Estaba meditando sobre mi primera experiencia en el PP , sobre la formidable oportunidad que las elecciones anticipadas por Pedro Sánchez ofrecían al centroderecha y sobre los posibles motivos de nuestra cita cuando vi llegar su coche, negro y raudo, por la calle de Villalar. En cuanto entró por la puerta, una ráfaga pulcra y trajeada, me di cuenta de que tenía prisa. La prisa del candidato. Se sentó y sin preámbulos me dijo: «Voy a sorprenderte». Me reí para mis adentros: «Creerá que soy ingenua, je, je...». Pero me ganó.

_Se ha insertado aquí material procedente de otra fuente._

Lemma skip_space_fix c s : skip_space (c :: s) = c :: s -> isspace c = false.
Proof.
  unfold skip_space. cbn. destruct (isspace c) eqn:E; [|done]. cbn.
  intros H. pose proof (span_app (fun c => negb (isspace c)) s) as Ha.
  destruct (span (fun c => negb (isspace c)) s) as [a b]. cbn in *.
  apply (f_equal length) in H. rewrite <- Ha, length_cons, length_app in H. lia.
Qed.

(** The text of a setting is a fixed point of the trimming. *)
Lemma trim_setting k v :
  token k -> k <> [] -> token v -> trim (k ++ 61 :: v ++ [NL]) = k ++ 61 :: v.
Proof.
  intros (_ & Hk & _) Hne (_ & _ & Hv). unfold trim. destruct k as [|c k]; [done|].
  pose proof (skip_space_fix c k Hk) as Hc. cbn [app]. rewrite skip_space_nonspace by done.
  replace (c :: k ++ 61 :: v ++ [NL]) with (((c :: k) ++ 61 :: v) ++ [NL])
    by (cbn; by rewrite <- app_assoc).
  rewrite rtrim_space by done. destruct v as [|x v].
  - by rewrite (rtrim_app (c :: k) [61]).
  - rewrite cons_middle, app_assoc, rtrim_app by (by rewrite Hv). rewrite Hv.
    by rewrite <- app_assoc.
Qed.

Lemma token_trim s : token s -> trim s = s.
Proof. intros (_ & H1 & H2). unfold trim. by rewrite H1. Qed.

Lemma apply_line_setting kv c :
  plain_setting kv -> apply_line (setting_line kv) c = apply_setting (fst kv) (snd kv) c.
Proof.
  destruct kv as [k v]. intros (Hk & Hne & H35 & H91 & H61 & Hv & Hl). cbn [fst snd] in *.
  unfold apply_line, setting_line. cbn [fst snd]. rewrite cstr_id.
  - rewrite trim_setting by done.
    assert (Hpk : peek (k ++ 61 :: v) = peek k) by (by destruct k).
    assert (H0 : peek k <> NUL).
    { destruct k as [|c0 k]; [done|]. destruct Hk as [Hk _]. apply Forall_cons in Hk as [[? _] _]. cbn. unfold NUL. lia. }
    rewrite Hpk. destruct (Z.eqb_spec (peek k) NUL); [done|].
    destruct (Z.eqb_spec (peek k) 35); [done|]. destruct (Z.eqb_spec (peek k) 91); [done|]. cbn [orb].
    unfold strchr, cut_at. rewrite (span_prefix (Z.eqb 61) k (61 :: v)); [|
      apply Forall_forall; intros x Hx; apply Z.eqb_neq; by intros <- | done].
    cbn [fst snd drop]. by rewrite !token_trim.
  - destruct Hk as [Hk _], Hv as [Hv _]. apply Forall_app. split; [eapply Forall_impl; [exact Hk|]; naive_solver|].
    constructor; [lia|]. apply Forall_app. split; [eapply Forall_impl; [exact Hv|]; naive_solver|].
    constructor; [unfold NL; lia|constructor].
Qed.
(* ===== verification/CouncilInvariants.v ===== *)
(** * Theorems about the council daemon

    The state invariant of the service under every interleaving of its threads,
    the sequential handler as a thread that runs alone, the exclusive
    lease of [INITIATE], the right to speak, where messages go, and the vote
    that ends a conversation as the refinement of an abstract one. *)
From S2P Require Import Prelude CLib World Network ContactBook ServiceConfig Arbitration.
From S2P Require Import Transcript Conversation Authentication Protocol FileTransfer CouncilService.

Open Scope Z_scope.

Module CouncilFacts.
Import Council.

(** ** The daemon's threads keep the service well formed *)

(** The arrays have their size and carry data of contacts only; a vote other
    than 0 is the consent or the veto of an expected voter; an open vote was
    opened at the hub by a contact with arbiter priority; names fit their
    buffers; the arbiter's index lies within the book; configuration and contacts
    are those that were loaded. *)
Record service_ok (c : service_config) (b : contact_book) (s : council_service) : Prop := {
  ok_config : config s = c;
  ok_contacts : contacts s = b;
  ok_sizes : length (online s) = COUNCIL_MAX_CONTACTS /\ length (last_seen s) = COUNCIL_MAX_CONTACTS
    /\ length (closure_expected s) = COUNCIL_MAX_CONTACTS
    /\ length (closure_votes s) = COUNCIL_MAX_CONTACTS;
  ok_online : forall i, nth i (online s) false = true -> (i < length b)%nat;
  ok_seen : forall i, nth i (last_seen s) 0 <> 0 -> (i < length b)%nat;
  ok_expected : forall i, nth i (closure_expected s) false = true -> (i < length b)%nat;
  ok_votes : forall i, let v := nth i (closure_votes s) 0 in
    v = 0 \/ ((v = 1 \/ v = -1) /\ nth i (closure_expected s) false = true);
  ok_open : closure_active s = true -> is_hub c = true
    /\ exists i p, b !! i = Some p /\ 0 < arbiter_priority p /\ closure_proposer s = name p;
  ok_id : 0 <= closure_id s < 2 ^ 64;
  ok_speaker : (length (Arb.current_speaker (arbitration s)) < COUNCIL_NAME_LENGTH)%nat;
  ok_proposer : (length (closure_proposer s) < COUNCIL_NAME_LENGTH)%nat;
  ok_index : (Arb.next_index (arbitration s) < Nat.max 1 (length b))%nat
}.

—Cayetana, sé lo que opinas de los partidos y que tu primera experiencia en política no fue fácil ni feliz. Pero ahora todo será distinto. Yo no sólo respeto tu libertad, sino que te pido que la ejerzas. Quiero que traigas el espíritu de Libres e Iguales al PP . Que des la batalla ideológica y cultural a la izquierda y el nacionalismo, ahora en nombre de mi partido, que es el tuyo. Incluso que me critiques, abiertamente, si lo consideras necesario. Por favor, piénsatelo: ¿quieres ser la número 1 de la lista por Barcelona?

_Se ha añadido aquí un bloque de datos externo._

(* ===== verification/Process.v ===== *)
(** * Processes, pipes and GPIO lines, as neo/tools/ uses them

    The daemon on the Neo forks helpers, polls them with [waitpid], reads a
    pipe without blocking and drives GPIO lines through [ioctl].  What the
    kernel decides is read from oracle lists; what the program makes the kernel
    do is recorded in a trace of events. *)
From S2P Require Import Prelude CLib World.

Open Scope Z_scope.

(** The outcome of [waitpid(pid, &status, WNOHANG)]. *)
Inductive exit_status := Exited (code : Z) | Signaled.
Inductive wait_result := StillRunning | Reaped (status : exit_status) | WaitFailed.

(** The outcome of [read] on a non-blocking pipe; [Got []] is end of file. *)
Inductive read_result := Got (data : bytes) | WouldBlock | ReadFailed.

Inductive event :=
  | Spawned (pid : Z) (argv : list bytes)  (** a fork whose child runs [execl] *)
  | Killed (pid : Z) (sig : Z)
  | Waited (pid : Z)                       (** a blocking [waitpid] *)
  | Slept (nanoseconds : Z)
  | Closed (fd : Z)
  | LineClaimed (line : Z) (fd : Z)        (** [GPIO_V2_GET_LINE_IOCTL], output, low *)
  | LineSet (fd : Z) (bits : Z).           (** [GPIO_V2_LINE_SET_VALUES_IOCTL] *)

#[global] Instance exit_status_eq_dec : EqDecision exit_status.
Proof. solve_decision. Defined.
#[global] Instance event_eq_dec : EqDecision event.
Proof. solve_decision. Defined.

Record os := Os {
  o_world : world;                   (** files, and whether each fallible call fails *)
  o_waits : list wait_result;        (** successive [waitpid(WNOHANG)] *)
  o_reads : list read_result;        (** successive reads of the scanner's pipe *)
  o_forks : list (option positive);  (** successive [fork]s: the child's pid *)
  o_fds : list Z;                    (** successive descriptors the kernel hands out *)
  o_gpio : gmap Z Z;                 (** the value of each claimed line, by descriptor *)
  o_error : Z;                       (** [errno] after a failed call *)
  o_trace : list event
}.

(** [WIFEXITED(status) ? WEXITSTATUS(status) : 128]. *)
Definition exit_code (s : exit_status) : Z := match s with Exited c => c | Signaled => 128 end.

Definition SIGKILL : Z := 9.
Definition SIGTERM : Z := 15.

Definition log_event (e : event) : st os unit := modify (fun o =>
  Os (o_world o) (o_waits o) (o_reads o) (o_forks o) (o_fds o) (o_gpio o) (o_error o)
     (o_trace o ++ [e])).

(** A command of [World] run by the process. *)
Definition on_world {A} (m : st world A) : st os A := fun o =>
  let '(a, w) := m (o_world o) in
  (a, Os w (o_waits o) (o_reads o) (o_forks o) (o_fds o) (o_gpio o) (o_error o) (o_trace o)).

(** A call with no result but success or failure. *)
Definition fails : st os bool := on_world fault.

Definition waitpid_nohang : st os wait_result := fun o =>
  match o_waits o with
  | [] => (StillRunning, o)
  | r :: rs => (r, Os (o_world o) rs (o_reads o) (o_forks o) (o_fds o) (o_gpio o) (o_error o) (o_trace o))
  end.

(** [read(fd, buf, n)]: at most [n] bytes, the others stay in the pipe. *)
Definition read_pipe (n : nat) : st os read_result := fun o =>
  match o_reads o with
  | [] => (WouldBlock, o)
  | r :: rs =>
      let '(a, rest) := match r with
                        | Got d => (Got (take n d), match drop n d with [] => rs | d' => Got d' :: rs end)
                        | _ => (r, rs)
                        end in
      (a, Os (o_world o) (o_waits o) rest (o_forks o) (o_fds o) (o_gpio o) (o_error o) (o_trace o))
  end.

(** [fork] and, in the child, [execl(argv[0], argv[0], ...)]: the child's pid
    in the parent, [-1] when there is no child. *)
Definition spawn (argv : list bytes) : st os Z := fun o =>
  match o_forks o with
  | [] => (-1, o)
  | None :: fs => (-1, Os (o_world o) (o_waits o) (o_reads o) fs (o_fds o) (o_gpio o) (o_error o) (o_trace o))
  | Some p :: fs => (Zpos p, Os (o_world o) (o_waits o) (o_reads o) fs (o_fds o) (o_gpio o) (o_error o)
                              (o_trace o ++ [Spawned (Zpos p) argv]))
  end.

(** A new descriptor, [-1] when the call fails. *)
Definition new_fd : st os Z := fun o =>
  match o_fds o with
  | [] => (-1, o)
  | f :: fs => (Z.max f (-1), Os (o_world o) (o_waits o) (o_reads o) (o_forks o) fs (o_gpio o) (o_error o) (o_trace o))
  end.

(** [pipe2]: the descriptors of both ends. *)
Definition pipe2 : st os (option (Z * Z)) :=
  a ← new_fd; b ← new_fd;
  mret (if (a <? 0) || (b <? 0) then None else Some (a, b)).

(** [open(path, O_WRONLY | O_CREAT | O_APPEND | O_CLOEXEC | O_NOFOLLOW, 0600)];
    [false] on failure. *)
Definition open_log (path : bytes) : st os bool :=
  bad ← fails;
  if bad : bool then mret false
  else found ← on_world (file_read path);
       match found with
       | Some _ => mret true
       | None => on_world (modify (store path [])) ;; mret true
       end.

(** Claiming a line as an output driven low. *)
Definition gpio_claim (line : Z) : st os Z :=
  fd ← new_fd;
  if fd <? 0 then mret (-1)
  else modify (fun o => Os (o_world o) (o_waits o) (o_reads o) (o_forks o) (o_fds o)
                           (<[fd := 0]> (o_gpio o)) (o_error o) (o_trace o)) ;;
       log_event (LineClaimed line fd) ;; mret fd.

(** Setting the value of a claimed line; [false] when the [ioctl] fails. *)
Definition gpio_set (fd bits : Z) : st os bool :=
  bad ← fails;
  if bad : bool then mret false
  else modify (fun o => Os (o_world o) (o_waits o) (o_reads o) (o_forks o) (o_fds o)
                           (<[fd := Z.land bits 1]> (o_gpio o)) (o_error o) (o_trace o)) ;;
       log_event (LineSet fd bits) ;; mret true.

(** Reading it back; an unclaimed descriptor reads as a failure. *)
Definition gpio_get (fd : Z) : st os (option Z) :=
  bad ← fails;
  if bad : bool then mret None else gets (fun o => o_gpio o !! fd).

El corazón me dio un triple vuelco. ¿Libertad en el PP ? ¿Batalla cultural? ¿Barcelona? ¡¿Barcelona?! ¡Barcelona! Qué absoluta genialidad. No se me hubiera ocurrido jamás y, sin embargo, era la única oferta que no podía rechazar. Lo tenía todo para una persona de mis ideales y mi arrogancia. Era coherente con años de combate político y cívico contra el separatismo. Era volver al PP por la puerta grande de la misma causa por la que me había ido. Era en sí mismo un hito en la batalla cultural contra el marco absurdamente asumido por los constitucionalistas. Una ruptura, incluso física, del perímetro político y moral impuesto por el nacionalismo: una madrileña presentándose por una provincia catalana en unas elecciones generales. Es decir, una española presentándose por una provincia española en unas elecciones españolas. Y, sobre todo, era difícil. Jodida y maravillosamente difícil. Me quedé sin palabras. Balbuceé algo como que me lo pensaría, seriamente me lo pensaría. Casado me advirtió: «Tenemos muy poco tiempo, hasta el viernes». Era lunes y nos despedimos.